You do not have to apply, it was a recommendation regarding that you state your a Trainee and the level of question you asked.

I mis-read you initial question so my apologies and see its an homework question so my recommendation to join the Trainee section still applies, the Trainee section has selected Mentors who can help with these types of question and give you guidance, we do not do homework questions on the main forum as it doesn't help with your training to be given the answers without trying to show your calcs yourself, like I said, if you try to show us the calcs then we can guide you but will stop short of just giving trainee's direct answers to questions.

Ill will post a link for an application to the Trainee section then you can choose to join or not, if you decide to apply we need to ensure you are who you say you are and cross check the course you are enlisted on as we have to ensure applicants are not trying to access that section under false pretences if you follow the links you will be requested for personal details and course details although to note only staff and yourself will have access to the info you provide.

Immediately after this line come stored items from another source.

(** * tools.py: evaluation metrics of a recommender engine

    A shallow embedding of [show_article], [read_config_data] and
    [get_metrics] of [tools.py], together with the fragment of Python,
    pandas, scikit-learn, PIL and [os.path] these functions rely on.

    Conventions of the embedding.
    - Python floats are exact rationals ([Qc], the canonical rationals, so
      that equal numbers are equal terms); rounding errors of binary floating
      point are outside the model.  A standard deviation is the square root of
      a rational and is kept symbolically ([Sqrt v]).
    - An exception is a value of [exn]; a computation that may raise returns
      a [result].
    - A pandas [DataFrame] is an ordered list of named columns, as in pandas'
      block layout; row operations ([merge], [sort_values]) compute an
      indexer and [take] every column along it, which is how pandas performs
      them.
    - Libraries outside the repository whose results are not rational
      (scikit-learn's cosine kernel) or that touch the file system (PIL, the
      files and the YAML parser) are parameters of the functions that call
      them. *)

From Stdlib Require Import String Ascii List ZArith QArith Qcanon Qround.
From Stdlib Require Import Lia Lqa Bool DecimalString Permutation Arith.
From Stdlib Require Import Sorted.
Import ListNotations.

Open Scope string_scope.
Open Scope list_scope.

(** ** The Python fragment *)

Module Py.

(** The exceptions the two functions can raise. *)
Inductive exn : Type :=
| KeyError (key : string)
| ZeroDivisionError
| ValueError
| TypeError
| FileNotFoundError (path : string).

Inductive result (A : Type) : Type :=
| Ok (a : A)
| Raise (e : exn).

Arguments Ok {A} a.
Arguments Raise {A} e.

Definition bind {A B : Type} (m : result A) (f : A -> result B) : result B :=
  match m with
  | Ok a => f a
  | Raise e => Raise e
  end.

(** [traverse f l] runs [f] on every element, left to right, and stops at the
    first exception. *)
Fixpoint traverse {A B : Type} (f : A -> result B) (l : list A)
  : result (list B) :=
  match l with
  | [] => Ok []
  | x :: t =>
      bind (f x) (fun y => bind (traverse f t) (fun ys => Ok (y :: ys)))
  end.

(** [s[:n]]: the first [n] characters, or all of [s] when it is shorter. *)
Fixpoint slice_to (n : nat) (s : string) : string :=
  match n, s with
  | S n', String c s' => String c (slice_to n' s')
  | _, _ => EmptyString
  end.

(** [str(k)] of an integer, as an f-string field renders it. *)
Definition str_of_int (k : Z) : string :=
  NilZero.string_of_int (Z.to_int k).

Definition Qc_of_Z (z : Z) : Qc := Q2Qc (inject_Z z).

Definition Qc_of_nat (n : nat) : Qc := Qc_of_Z (Z.of_nat n).

(** [a / b] on two Python integers. *)
Definition truediv (a b : Z) : result Qc :=
  if (b =? 0)%Z then Raise ZeroDivisionError
  else Ok (Qc_of_Z a / Qc_of_Z b)%Qc.

(** Rounding to the nearest integer, ties to the even one. *)
Definition round_half_even (x : Qc) : Z :=
  let f := Qfloor x in
  match ((x - Qc_of_Z f) ?= Q2Qc (1 # 2))%Qc with
  | Lt => f
  | Gt => (f + 1)%Z
  | Eq => if Z.even f then f else (f + 1)%Z
  end.

(** [round(x, ndigits)]. *)
Definition round (x : Qc) (ndigits : Z) : Qc :=
  if (0 <=? ndigits)%Z then
    let p := Qc_of_Z (10 ^ ndigits) in
    (Qc_of_Z (round_half_even (x * p)) / p)%Qc
  else
    let p := Qc_of_Z (10 ^ (- ndigits)) in
    (Qc_of_Z (round_half_even (x / p)) * p)%Qc.

(** [itertools.combinations(x, 2)]: the pairs [(x[i], x[j])], [i < j], in
    lexicographic order of the positions. *)
Fixpoint combinations2 {A : Type} (x : list A) : list (A * A) :=
  match x with
  | [] => []
  | a :: t => map (fun b => (a, b)) t ++ combinations2 t
  end.

End Py.

Export Py.

Notation "x <- m ;; k" := (bind m (fun x => k))
  (at level 61, m at next level, right associativity).

(** ** The pandas fragment *)

Module pd.

(** A cell of a column: a number, a string, or the missing value.  Integer
    and float columns are both numbers; a column is taken to hold cells of
    one kind besides [NaN]. *)
Inductive cell : Type :=
| Num (q : Qc)
| Str (s : string)
| NaN.

Definition cell_eqb (a b : cell) : bool :=
  match a, b with
  | Num x, Num y => Qeq_bool x y
  | Str s, Str t => String.eqb s t
  | NaN, NaN => true
  | _, _ => false
  end.

(** The order of the values of a column.  Numbers sort before strings only to
    make the order total: pandas refuses to compare them. *)
Definition cell_ltb (a b : cell) : bool :=
  match a, b with
  | Num x, Num y => match (x ?= y)%Qc with Lt => true | _ => false end
  | Str s, Str t => String.ltb s t
  | Num _, Str _ => true
  | _, _ => false
  end.

Definition cell_leb (a b : cell) : bool := negb (cell_ltb b a).

Definition notna (c : cell) : bool :=
  match c with NaN => false | _ => true end.

Definition isin (c : cell) (values : list cell) : bool :=
  existsb (cell_eqb c) values.

(** [Series.fillna(value)]. *)
Definition fillna (col : list cell) (value : cell) : list cell :=
  map (fun c => match c with NaN => value | _ => c end) col.

(** [Series.unique()]: the distinct values in order of first appearance,
    [NaN] included. *)
Fixpoint unique (col : list cell) : list cell :=
  match col with
  | [] => []
  | x :: t => x :: filter (fun y => negb (cell_eqb x y)) (unique t)
  end.

(** [Series.nunique()] and [Index.nunique()]: missing values are not
    counted. *)
Definition nunique (col : list cell) : Z :=
  Z.of_nat (length (unique (filter notna col))).

(** *** Numbers *)

(** A value of a float column: [None] is NaN. *)
Definition to_number (c : cell) : result (option Qc) :=
  match c with
  | Num q => Ok (Some q)
  | NaN => Ok None
  | Str _ => Raise TypeError
  end.

Definition of_number (x : option Qc) : cell :=
  match x with Some q => Num q | None => NaN end.

Definition numeric (col : list cell) : result (list (option Qc)) :=
  traverse to_number col.

(** A float of the summary row: a rational, the square root of a rational,
    or NaN. *)
Inductive float : Type :=
| Rat (q : Qc)
| Sqrt (v : Qc)
| FNaN.

Definition float_of (x : option Qc) : float :=
  match x with Some q => Rat q | None => FNaN end.

Definition valid_values (l : list (option Qc)) : list Qc :=
  flat_map (fun x => match x with Some q => [q] | None => [] end) l.

Definition total (l : list Qc) : Qc := fold_right Qcplus 0%Qc l.

(** [Series.sum()], [Series.mean()], [Series.var()] and [Series.std()], all
    with [skipna=True]; variance and deviation with [ddof=1]. *)
Definition sum (l : list (option Qc)) : option Qc :=
  Some (total (valid_values l)).

Definition mean (l : list (option Qc)) : option Qc :=
  match valid_values l with
  | [] => None
  | xs => Some (total xs / Qc_of_nat (length xs))%Qc
  end.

http://www.electriciansforums.co.uk...ment-how-apply-access-trainee-only-forum.html

 

[Pete999]

Oh er no need for that sort of response, Darkwood was only offering some advice, flak jacket on, foxhole secured.

 

[Simonslimline]

Are you talking about page 149/150etc and 154 on OSG? So it's 4mm2 and thats it? No calculations?

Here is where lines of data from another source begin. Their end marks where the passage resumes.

(** [ArrayIter]. The pointer [iter->ar] is the only reference to the array
    used while a cursor is live, so the cursor carries the array it points
    to and every cursor operation returns the cursor with the array as the
    operation left it. *)
Record ArrayIter : Type := mkArrayIter {
  iter_ar : Array;
  iter_index : Z
}.

Definition set_size (ar : Array) (n : Z) : Array :=
  mkArray n (capacity ar) (exp_factor ar) (buffer ar)
          (mem_alloc ar) (mem_calloc ar) (mem_free ar).

Definition set_capacity (ar : Array) (n : Z) : Array :=
  mkArray (size ar) n (exp_factor ar) (buffer ar)
          (mem_alloc ar) (mem_calloc ar) (mem_free ar).

Definition set_exp_factor (ar : Array) (f : float) : Array :=
  mkArray (size ar) (capacity ar) f (buffer ar)
          (mem_alloc ar) (mem_calloc ar) (mem_free ar).

Definition set_buffer (ar : Array) (b : bufptr) : Array :=
  mkArray (size ar) (capacity ar) (exp_factor ar) b
          (mem_alloc ar) (mem_calloc ar) (mem_free ar).

Definition set_allocators (ar : Array) (a c f : fnptr) : Array :=
  mkArray (size ar) (capacity ar) (exp_factor ar) (buffer ar) a c f.

(** The structure as [calloc(1, sizeof(Array))] hands it out. *)
Definition zeroed_Array : Array :=
  mkArray 0 0 float_zero None NULL NULL NULL.

(** [array_conf_init] *)
Definition array_conf_init : ArrayConf :=
  mkArrayConf (float_of_Z DEFAULT_EXPANSION_FACTOR) DEFAULT_CAPACITY
              libc_malloc libc_calloc libc_free.

(** ** Operations that do not depend on the element ceiling *)

(** [array_remove_at] *)
Definition array_remove_at (ar : Array) (index : Z) : M (Array * ptr) :=
  if size ar <=? index then ret (ar, NULL)
  else
    e <- load (buffer ar) index ;;
    buf <- (if negb (index =? size_sub (size ar) 1)
            then
              let block_size := size_mul (size_sub (size ar) index) sizeof_ptr in
              memmove (buffer ar) index (buffer ar) (size_add index 1) block_size
            else ret (buffer ar)) ;;
    ret (set_size (set_buffer ar buf) (size_sub (size ar) 1), e).

(** [array_remove_last] *)
Definition array_remove_last (ar : Array) : M (Array * ptr) :=
  array_remove_at ar (size_sub (size ar) 1).

(** [array_remove_all] *)
Definition array_remove_all (ar : Array) : Array := set_size ar 0.

(** [array_get] *)
Definition array_get (ar : Array) (index : Z) : M ptr :=
  if size ar <=? index then ret NULL
  else load (buffer ar) index.

(** [array_get_last] *)
Definition array_get_last (ar : Array) : M ptr :=
  array_get ar (size_sub (size ar) 1).

(** [array_size], [array_capacity] *)
Definition array_size (ar : Array) : Z := size ar.
Definition array_capacity (ar : Array) : Z := capacity ar.

(** [array_subarray]. The new structure comes zeroed from [mem_calloc] and
    is used without a null check; the fields the function assigns are the
    allocator triple, [size], [capacity] and [buffer]. *)
Definition array_subarray (ar : Array) (b e : Z) : M (option Array) :=
  if (e <? b) || (size ar <? e) then ret None
  else
    ok <- call_alloc_struct (mem_calloc ar) ;;
    if negb ok then undefined
    else
      let sub_ar := set_allocators zeroed_Array (mem_alloc ar) (mem_calloc ar) (mem_free ar) in
      let sub_ar := set_size sub_ar (size_add (size_sub e b) 1) in
      let sub_ar := set_capacity sub_ar (size sub_ar) in
      buf <- call_alloc (mem_alloc ar) (size_mul (capacity sub_ar) sizeof_ptr) ;;
      buf <- memcpy buf 0 (buffer ar) b (size_mul (size sub_ar) sizeof_ptr) ;;
      ret (Some (set_buffer sub_ar buf)).

(** [array_copy_shallow]. The new structure comes from [mem_alloc] and is
    used without a null check; every field is assigned. *)
Definition array_copy_shallow (ar : Array) : M Array :=
  ok <- call_alloc_struct (mem_alloc ar) ;;
  if negb ok then undefined
  else
    buf <- call_calloc (mem_calloc ar) (capacity ar) ;;
    buf <- memcpy buf 0 (buffer ar) 0 (size_mul (size ar) sizeof_ptr) ;;
    ret (mkArray (size ar) (capacity ar) (exp_factor ar) buf
                 (mem_alloc ar) (mem_calloc ar) (mem_free ar)).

There is not enough info in your original post to work a suitable cable size out yet.

Length of circuit etc.

 

[Darkwood]

Are you talking about page 149/150etc and 154 on OSG? So it's 4mm2 and thats it? No calculations?

You need to find all the info required to do your calcs here, your tutor will need to see you understand how to arrive at any answer, to determine a cable CSA you need to know installation methods, length of run, design current etc etc and other things that may be applicable like ambient Temp, grouping factor, type of protective device, all have a bearing on which cable is chosen, so in a nutshell, no!, you cannot just put 4mm2.

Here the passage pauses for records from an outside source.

(** [get_token(user_id, token_time)] at second [now]; [token_time] in
    seconds. *)
Definition get_token (user_id : Z) (token_time : Z) (now : Z) : jose.token :=
  let expiration_date_timestamp := now + token_time in
  let dict_info := {| jose.sub := Some (py_str user_id);
                      jose.exp := Some expiration_date_timestamp |} in
  jose.encode dict_info SECRET_KEY ALGORITHM.

(** The default of [token_time], [timedelta(minutes=ACCESS_TOKEN_EXPIRE_MINUTES)],
    and [timedelta(days=7)]. *)
Definition access_token_time : Z := 60 * ACCESS_TOKEN_EXPIRE_MINUTES.
Definition refresh_token_time : Z := 7 * 86400.

(** [authenticate_user]; [None] is the [False] the source returns. *)
Definition authenticate_user (email password : string)
  : Session (option User.t) :=
  user <- query_first users (fun u => String.eqb (User.email u) email) ;;
  match user with
  | None => ret None
  | Some user =>
      if negb (passlib.verify password (User.password user)) then ret None
      else ret (Some user)
  end.

Definition home : Session (string * bool) :=
  ret ("You have accessed the default authentication route", false).

Definition registered (email : string) : string :=
  ("User " ++ email ++ " registered successfully.")%string.
(** The hue shift returns when every pixel can be recoloured, and then
    stores for every pixel what the loop body computes from the source
    pixel. *)
Lemma hue_shift_saturation_pointwise (img : image) (hex : string)
  (target_h sat val : float) :
  target_hue hex = Ok target_h ->
  (forall x y, in_bounds img x y ->
     is_ok (recolored target_h sat val (rgb_of (px img x y))) = true) ->
  exists out,
    hue_shift_saturation img hex sat val = Ok out /\
    width out = width img /\ height out = height img /\
    forall x y, in_bounds img x y ->
      alpha (px out x y) = alpha (px img x y) /\
      recolored target_h sat val (rgb_of (px img x y)) = Ok (rgb_of (px out x y)).
Proof.
  intros Hhue Hpix.
  destruct (grid_loop rgb (recolored target_h sat val)
              (width img) (height img) (convert_RGB img))
    as (pixels' & Hrun & Hstored).
  { intros x y Hx Hy. apply (Hpix x y (conj Hx Hy)). }
  exists (with_alpha (width img) (height img) pixels' (getchannel_A img)).
  split.
  - unfold hue_shift_saturation, convert_RGBA. rewrite Hhue. cbn [rbind].
    unfold for_range at 1.
    rewrite (for_from_ext _
               (fun y => for_range (width img)
                           (fun x => store_step (recolored target_h sat val) x y))).
    + unfold for_range at 1 in Hrun. rewrite Hrun. reflexivity.
    + intros j t. unfold for_range. apply for_from_ext.
      intros i u. apply hue_shift_step_store.
  - split; [reflexivity|]. split; [reflexivity|].
    intros x y Hin.
    pose proof (Hstored x y (proj1 Hin) (proj2 Hin)) as Hs.
    unfold convert_RGB in Hs.
    unfold with_alpha, getchannel_A. cbn [px].
    destruct (pixels' x y) as [[r' g'] b'] eqn:Est.
    cbn [alpha rgb_of red green blue]. split; [reflexivity|exact Hs].
Qed.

If your been asked to calculate the answer to this question then you should have been taught how to do so, so refer to you college notes first or use the BS7671 to look up the calculations needed, page 145 onwards of the Yellow on site guide (appendix F).

 

[dyel]

You need to find all the info required to do your calcs here, your tutor will need to see you understand how to arrive at any answer, to determine a cable CSA you need to know installation methods, length of run, design current etc etc and other things that may be applicable like ambient Temp, grouping factor, type of protective device, all have a bearing on which cable is chosen, so in a nutshell, no!, you cannot just put 4mm2.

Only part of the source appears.